Electrochemical restructuring of thin layer indium tin oxide electrode arrays for optimized (bio)electrocatalysis

Abstract

Bioelectrochemical research has elicited the potential of indium tin oxide (ITO) as a transparent electrode material for biological applications such as enzyme or cell coupled electrodes, especially in the context of integrated devices (multi-electrode arrays and lab-on-chip systems). Due to the miniaturized and multi-material nature of these devices, high sensitivity, cleaning and reuse tend to be difficult and are thus of pivotal interest. In this regard, our goal was to explore an electrochemical surface restructuring process based on a cyclic cathodic polarization in hydrochloric acid (E-HCl), to prepare ITO for electrochemical and bioelectrocatalytic purposes.As studied by AFM, E-HCl shapes a columnar-like surface morphology by etching, thereby producing a fresh surface with an enlarged surface area.

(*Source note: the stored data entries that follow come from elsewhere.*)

Lemma update_attributes keys screen (car car' : Car) screen' :
  update keys screen car = Ok (car', screen') ->
  speed car' = speed car
  /\ original_image car' = original_image car
  /\ autopilot car' = xorb (K_SPACE keys) (autopilot car)
  /\ image car' = transform_rotate (original_image car) (angle car').
Proof.
  intros E. destruct (xorb (K_SPACE keys) (autopilot car)) eqn:Hx.
  - destruct (update_autopilot_inversion _ _ _ _ _ Hx E)
      as (mid & delta & mid' & _ & _ & _ & _ & _ & _ & _ & Hsp & Hau & Ho & Hi).
    repeat split; assumption.
  - destruct (update_manual_facts keys screen car Hx)
      as (c & E' & Hau & _ & _ & Hsp & _ & Ho & Hi).
    rewrite E' in E. injection E as <- _.
    repeat split; assumption.
Qed.

(** X9: the speed is a constant of the program: in every state it reaches,
    the speed is 10. *)
Theorem reachable_speed_constant (car : Car) :
  reachable car -> speed car = 10.
Proof.
  induction 1 as [image0 pos car Hi | keys screen car car' screen' Hr IH Hu].
  - unfold Car_init in Hi.
    destruct (setup_fuzzy_control RAYS) as [[[i c] s]|e]; [|discriminate].
    cbn [rbind] in Hi. injection Hi as <-. reflexivity.
  - destruct (update_attributes _ _ _ _ _ Hu) as (Hsp & _). congruence.
Qed.


(** X11: space toggles the autopilot on every tick it is down: after a run,
    the flag is the initial flag flipped once per tick with space
    pressed. *)
Theorem run_autopilot_parity (ticks : list (Keys * Surface)) : forall car car' : Car,
  run ticks car = Ok car' ->
  autopilot car'
  = fold_left (fun flag tick => xorb (K_SPACE (fst tick)) flag) ticks (autopilot car).
Proof.
  induction ticks as [|[keys screen] ticks IH]; intros car car' E; cbn [run] in E.
  - injection E as <-. reflexivity.
  - destruct (update keys screen car) as [[car1 s1]|e] eqn:Eu; [|discriminate].
    cbn [rbind fst] in E. rewrite (IH _ _ E). cbn [fold_left fst].
    destruct (update_attributes _ _ _ _ _ Eu) as (_ & _ & Hau & _).
    rewrite Hau. reflexivity.
Qed.

End CarMore.

(** ** The rule base: size and unused labels *)

Section RuleBaseMore.

Lemma length_ray_rules (rays i : Z) :
  length (ray_rules rays i) = if i =? rays / 2 then 1%nat else 2%nat.
Proof.
  unfold ray_rules, append_rules. rewrite Z.gtb_ltb.
  destruct (Z.ltb_spec i (rays / 2)), (Z.ltb_spec (rays / 2) i),
    (Z.eqb_spec i (rays / 2)); try lia.
  - eval_getitem. reflexivity.
  - eval_getitem. reflexivity.
  - destruct ((i - rays / 2) * 15 <? 0); eval_getitem; reflexivity.
Qed.

Lemma length_rules_seq (rays : Z) (n : nat) : forall a : nat,
  Z.of_nat (length (List.flat_map (ray_rules rays) (map Z.of_nat (seq a n))))
  = 2 * Z.of_nat n
    - (if (Z.of_nat a <=? rays / 2) && (rays / 2 <? Z.of_nat (a + n)) then 1 else 0).
Proof.
  induction n as [|n IH]; intros a; cbn [seq map List.flat_map].
  - destruct (Z.leb_spec (Z.of_nat a) (rays / 2)),
      (Z.ltb_spec (rays / 2) (Z.of_nat (a + 0))); cbn; lia.
  - rewrite length_app, Nat2Z.inj_add, IH, length_ray_rules.
    destruct (Z.eqb_spec (Z.of_nat a) (rays / 2)),
      (Z.leb_spec (Z.of_nat (S a)) (rays / 2)),
      (Z.ltb_spec (rays / 2) (Z.of_nat (S a + n))),
      (Z.leb_spec (Z.of_nat a) (rays / 2)),
      (Z.ltb_spec (rays / 2) (Z.of_nat (a + S n))); cbn [andb]; lia.
Qed.

(** X12: for every ray count the construction of the rule base completes
    (every label a rule names is defined on its variable); it yields
    [2 * rays - 1] rules, and none when the ray count is not positive. *)
Theorem make_rules_count (rays : Z) :
  exists rules,
    make_rules rays = Ok rules
    /\ Z.of_nat (length rules) = Z.max 0 (2 * rays - 1).
Proof.
  rewrite make_rules_closed_form. eexists. split; [reflexivity|].
  unfold range. rewrite length_rules_seq.
  pose proof (half_bounds rays).
  destruct (Z.leb_spec (Z.of_nat 0) (rays / 2)),
    (Z.ltb_spec (rays / 2) (Z.of_nat (0 + Z.to_nat rays))); cbn [andb]; lia.
Qed.

(** X13: two of the seven steering labels are never concluded: whatever the
    ray count, no rule has the consequent straight or hard_left, and
    every consequent is a term of the steering variable. *)
Theorem unused_steering_labels (rays : Z) (rules : list Rule) :
  make_rules rays = Ok rules ->
  Forall (fun r => term_label (rule_consequent r) <> "straight"
                   /\ term_label (rule_consequent r) <> "hard_left"
                   /\ term_parent (rule_consequent r) = "steering") rules.
Proof.
  intros E. rewrite make_rules_closed_form in E. injection E as <-.
  apply List.Forall_forall. intros r Hr. apply in_flat_map in Hr as (i & _ & Hr).
  unfold ray_rules, append_rules in Hr. rewrite Z.gtb_ltb in Hr. revert Hr.
  destruct (Z.ltb_spec i (rays / 2)); [|destruct (Z.ltb_spec (rays / 2) i)].
  - eval_getitem. intros [<-|[<-|[]]]; cbn; repeat split; discriminate.
  - eval_getitem. intros [<-|[<-|[]]]; cbn; repeat split; discriminate.
  - replace i with (rays / 2) by lia. rewrite Z.sub_diag.
    cbn [Z.mul Z.ltb Z.compare]. eval_getitem.
    intros [<-|[]]; cbn; repeat split; discriminate.
Qed.

End RuleBaseMore.

(** ** scale_image_to_window *)

Section Scaling.







(** X15: an image or a window of height 0 makes the scaling fail with a
    ZeroDivisionError. *)
Theorem scale_image_to_window_zero_height `{PygameScale} (image : Picture)
    (ww wh : Z) :
  snd (get_size image) = 0 \/ wh = 0 ->
  scale_image_to_window image ww wh = None.
Proof.
  intros Hz. unfold scale_image_to_window, scaled_size.
  destruct (get_size image) as [iw ih]. cbn [snd] in Hz.
  destruct Hz as [-> | ->].
  - reflexivity.
  - destruct (py_truediv (inject_Z iw) (inject_Z ih)); reflexivity.
Qed.

End Scaling.

(** ** Instances of the further properties *)

Example scaled_size_track :
  scaled_size (1920, 1080) 1000 800 = Some (1000, 562).
Proof. vm_compute. reflexivity. Qed.

Example scaled_size_tall :
  scaled_size (300, 900) 80 80 = Some (26, 80).
Proof. vm_compute. reflexivity. Qed.

Lemma check_collision_short_list_witness :
  check_collision (H := axis_math) wall_screen short_car = Raise IndexError.
Proof.
  apply (check_collision_short_list (H := axis_math) wall_screen short_car).
  reflexivity.
Defined.

Lemma check_collision_changes_only_distances_witness :
  exists car' screen',
    check_collision (H := axis_math) wall_screen initial_car = Ok (car', screen')
    /\ car' = set_distances initial_car (distances car')
    /\ length (distances car') = length (distances initial_car)
    /\ forall j : nat, (7 <= j)%nat -> distances car' !! j = distances initial_car !! j.
Proof.
  apply (check_collision_changes_only_distances (H := axis_math) wall_screen initial_car).
  vm_compute. discriminate.
Defined.

Lemma update_manual_mode_witness :
  exists car',
    update (H := axis_math) (H1 := spec_engine) left_right_keys wall_screen initial_car
    = Ok (car', wall_screen)
    /\ autopilot car' = false
    /\ distances car' = distances initial_car
    /\ steering car' = steering initial_car
    /\ speed car' = speed initial_car
    /\ (angle car' == angle initial_car + 5 - 5)%Q.
Proof.
  apply (update_manual_mode (H := axis_math) (H1 := spec_engine)
           left_right_keys wall_screen initial_car).
  reflexivity.
Defined.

Contact angle measurements showed an increased wettability. XPS analysis of the O 1s signal implied a higher fraction of oxygen vacancy sites which are commonly linked to a higher conductivity, while the Sn/In ratio is not affected by the treatment. The restructuring process improved the interfacial electron-transfer of the ferri-/ferrocyanide and FAD/FADH2 redox couple by at least the factor of two as measured by cyclic voltammetry and electrochemical impedance spectroscopy. Moreover, we demonstrate the applicability of the treatment and the sum of its effects on the bioelectrocatalysis of immobilized flavocytochrome P450 BM3. As measured by direct product quantification, the activity was increased more than twofold compared with the HCl control, clearly surpassing the effect which would be due to an increase in the surface area alone.Overall, the combination of an improved interfacial electron-transfer, an increased surface area and the indication of a higher surface polarity and wettability make E-HCl restructuring suitable not only for ITO electrode cleaning and regeneration, but also for surface preparation and post-processing of bioelectrocatalytic electrodes within multi-electrode environments.